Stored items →

(** * Live status coordination layer: a shallow embedding

    This development embeds these pieces of the repository and settles the
    properties its specification states about them:

    - [Runs]        src/agents/pi-embedded-runner/runs.ts        (active-run registry)
    - [PhaseStatus] src/slack/monitor/thread-status.ts            (phase/counter manager)
    - [TextStatus]  src/slack/threading-tool-context.ts, 2nd part (text manager)
    - [Typing]      the typing controller (createTypingController)
    - [ToolContext] src/slack/threading-tool-context.ts, 1st part (tool context)
    - [Dispatch], [DispatchDirect]
                    src/slack/monitor/message-handler/dispatch.ts (the status
                    callbacks of its two versions)

    Conventions shared by all modules.

    - JavaScript objects that are shared by reference (run handles, manager
      instances, [Set]s of waiters, closures returned by [acquire]) live in
      append-only stores; a reference is the index of the object in its store.
    - [setTimeout]/[setInterval] allocate a timer in a timer table; a timer
      fires only while it is live, and [clearTimeout]/[clearInterval] kill it.
      A timer records the delay it was armed with; [timer_duration] is what
      the Node.js runtime makes of that delay.  Delays and timeouts are
      whole numbers of milliseconds.
    - A call of an injected asynchronous function is recorded in a call log;
      the call is in flight until an explicit settle event.  Real time is not
      modelled: timer expiry and promise settlement are events of a trace.
    - Diagnostic logging ([logVerbose], [diag.debug], [logSessionStateChange])
      touches none of the modelled state and is left out. *)

From stdpp Require Import gmap strings list.
From Stdlib Require Import ZArith Lia DecimalString.

Local Open Scope string_scope.
Local Open Scope Z_scope.
(** ** Regular expressions, for [emailRegex.test] *)

Module Regex.

Inductive t : Type :=
| Void
| Eps
| Class (p : ascii -> bool)
| Cat (r s : t)
| Alt (r s : t)
| Plus (r : t).

Fixpoint nullable (r : t) : bool :=
  match r with
  | Void => false
  | Eps => true
  | Class _ => false
  | Cat r s => nullable r && nullable s
  | Alt r s => nullable r || nullable s
  | Plus r => nullable r
  end.

(** Brzozowski derivative; [Plus r] is [r] followed by zero or more [r]. *)
Fixpoint deriv (c : ascii) (r : t) : t :=
  match r with
  | Void | Eps => Void
  | Class p => if p c then Eps else Void
  | Cat r s =>
      if nullable r then Alt (Cat (deriv c r) s) (deriv c s)
      else Cat (deriv c r) s
  | Alt r s => Alt (deriv c r) (deriv c s)
  | Plus r => Cat (deriv c r) (Alt Eps (Plus r))
  end.

(** [test] of a pattern anchored by [^] and [$]: the whole string matches. *)
Fixpoint test (r : t) (s : string) : bool :=
  match s with
  | EmptyString => nullable r
  | String c s' => test (deriv c r) s'
  end.

Definition chr (a : ascii) : t := Class (Ascii.eqb a).

End Regex.

(** The class [\s] on code units below 256: TAB, LF, VT, FF, CR, SPACE, NBSP. *)
Definition js_space (c : ascii) : bool :=
  let n := nat_of_ascii c in
  ((9 <=? n)%nat && (n <=? 13)%nat) || (n =? 32)%nat || (n =? 160)%nat.

(** The class [[^\s@]]. *)
Definition not_space_at (c : ascii) : bool :=
  negb (js_space c) && negb (Ascii.eqb c "@").

(** [/^[^\s@]+@[^\s@]+\.[^\s@]+$/] *)
Definition emailRegex : Regex.t :=
  Regex.Cat (Regex.Plus (Regex.Class not_space_at))
    (Regex.Cat (Regex.chr "@")
       (Regex.Cat (Regex.Plus (Regex.Class not_space_at))
          (Regex.Cat (Regex.chr ".")
             (Regex.Plus (Regex.Class not_space_at))))).

Definition passwordMinLength : nat := 6.

Definition validateInput (email password : string) : bool :=
  Regex.test emailRegex email && (passwordMinLength <=? String.length password)%nat.

(** ** Dates *)

Definition msPerDay : Z := 86400000.

(** [d.toISOString().split('T')[0]]: the UTC calendar date of a time value.
    Two time values have the same date string exactly when they fall in the
    same UTC day, so the date string is represented by the day number. *)
Definition isoDate (t : Z) : Z := t / msPerDay.

(** ** Binary payloads *)

Definition Buffer : Type := list Byte.byte.

(** What multer hands to the upload handler as [req.file]. *)
Record File : Type := {
  originalname : string;
  mimetype : string;
  buffer : Buffer
}.

(** One element of [Stats.signupHistory]. *)
Record HistoryEntry : Type := {
  date : Z;
  count : Z
}.

#[global] Instance HistoryEntry_eq_dec : EqDecision HistoryEntry.
Proof. solve_decision. Defined.

(** [statsSchema] *)
Record Stats : Type := {
  totalSignups : Z;
  totalViews : Z;
  signupHistory : list HistoryEntry
}.

Definition emptyStats : Stats :=
  {| totalSignups := 0; totalViews := 0; signupHistory := [] |}.

(** ** An identifier type: hexadecimal strings

    Identifiers written in lower-case hexadecimal digits; the cast also
    accepts upper-case digits and rejects everything else. This instance of
    the identifier interface serves for the examples. *)

Module HexId.

Definition t : Type := Hexadecimal.uint.

#[global] Instance eq_dec : EqDecision t.
Proof. solve_decision. Defined.

Definition toString (o : t) : string :=
  HexadecimalString.NilEmpty.string_of_uint o.

Definition lower (c : ascii) : ascii :=
  match c with
  | "A" => "a" | "B" => "b" | "C" => "c"
  | "D" => "d" | "E" => "e" | "F" => "f"
  | _ => c
  end%char.

Fixpoint lowercase (s : string) : string :=
  match s with
  | EmptyString => EmptyString
  | String c s' => String (lower c) (lowercase s')
  end.

Definition cast (s : string) : option t :=
  HexadecimalString.NilEmpty.uint_of_string (lowercase s).

End HexId.

(** ** The application, over the identifier type of the driver

    [ObjectId] is the type of document identifiers. A route parameter is a
    string: [castObjectId] is the cast Mongoose applies to it where the schema
    expects an identifier (it fails on a malformed string), and [oidToString]
    is [id.toString()]. The one fact used about them is that the string of an
    identifier casts back to that identifier. *)

Section Server.

Context {ObjectId : Type} `{EqDecision ObjectId}.
Variable oidToString : ObjectId -> string.
Variable castObjectId : string -> option ObjectId.
Hypothesis cast_toString : forall o, castObjectId (oidToString o) = Some o.

(** [bcrypt.compare(password, digest)] *)
Variable bcrypt_compare : string -> string -> bool.

(** *** Documents *)

(** [userSchema] *)
Record User : Type := {
  email : string;
  password : string;
  role : string;
  favorites : list ObjectId
}.

(** [videoSchema], with the [_id] every document has. *)
Record Video : Type := {
  _id : ObjectId;
  podcastName : string;
  category : string;
  filename : string;
  contentType : string;
  video : Buffer;
  views : Z
}.

(** The three collections. [Stats.findOne()] returns the first document of
    its collection, and only [initializeStats] ever creates one: the
    collection is represented by that document, if any. *)
Record DB : Type := {
  users : list User;
  videos : list Video;
  stats : option Stats
}.

Definition set_users (us : list User) (db : DB) : DB :=
  {| users := us; videos := videos db; stats := stats db |}.
Definition set_videos (vs : list Video) (db : DB) : DB :=
  {| users := users db; videos := vs; stats := stats db |}.
Definition set_stats (st : option Stats) (db : DB) : DB :=
  {| users := users db; videos := videos db; stats := st |}.

(** [req.session.user] *)
Record SessionUser : Type := {
  s_email : string;
  s_role : string;
  s_favorites : option (list ObjectId)
}.

Definition Session : Type := option SessionUser.

(** *** Responses *)

Inductive JValue : Type :=
| JString (s : string)
| JNumber (n : Z)
| JObjectId (o : ObjectId)
| JBinary (b : Buffer).

(** A document as sent by [res.json]: its fields, in schema order. *)
Definition Doc : Type := list (string * JValue).

(** What a handler hands to Express: the value given to [res.json], the text
    given to [res.send], the pair given to [res.contentType] and [res.send]
    for a payload, or the path given to [res.sendFile]. *)
Inductive Body : Type :=
| JsonMessage (message : string)
| JsonRole (r : string)
| JsonFavorites (favs : list ObjectId)
| JsonSession (u : SessionUser)
| JsonDocs (docs : list Doc)
| JsonStats (st : option Stats)
| Text (s : string)
| Payload (ctype : string) (data : Buffer)
| SendFile (path : string).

EXERCISE → From the records above, transcribe exactly the run of lines that opens with the line holding "Definition set_users (us" and closes with the line holding "(docs : list Doc)", both included.

RESULT →
Definition set_users (us : list User) (db : DB) : DB :=
  {| users := us; videos := videos db; stats := stats db |}.
Definition set_videos (vs : list Video) (db : DB) : DB :=
  {| users := users db; videos := vs; stats := stats db |}.
Definition set_stats (st : option Stats) (db : DB) : DB :=
  {| users := users db; videos := videos db; stats := st |}.

(** [req.session.user] *)
Record SessionUser : Type := {
  s_email : string;
  s_role : string;
  s_favorites : option (list ObjectId)
}.

Definition Session : Type := option SessionUser.

(** *** Responses *)

Inductive JValue : Type :=
| JString (s : string)
| JNumber (n : Z)
| JObjectId (o : ObjectId)
| JBinary (b : Buffer).

(** A document as sent by [res.json]: its fields, in schema order. *)
Definition Doc : Type := list (string * JValue).

(** What a handler hands to Express: the value given to [res.json], the text
    given to [res.send], the pair given to [res.contentType] and [res.send]
    for a payload, or the path given to [res.sendFile]. *)
Inductive Body : Type :=
| JsonMessage (message : string)
| JsonRole (r : string)
| JsonFavorites (favs : list ObjectId)
| JsonSession (u : SessionUser)
| JsonDocs (docs : list Doc)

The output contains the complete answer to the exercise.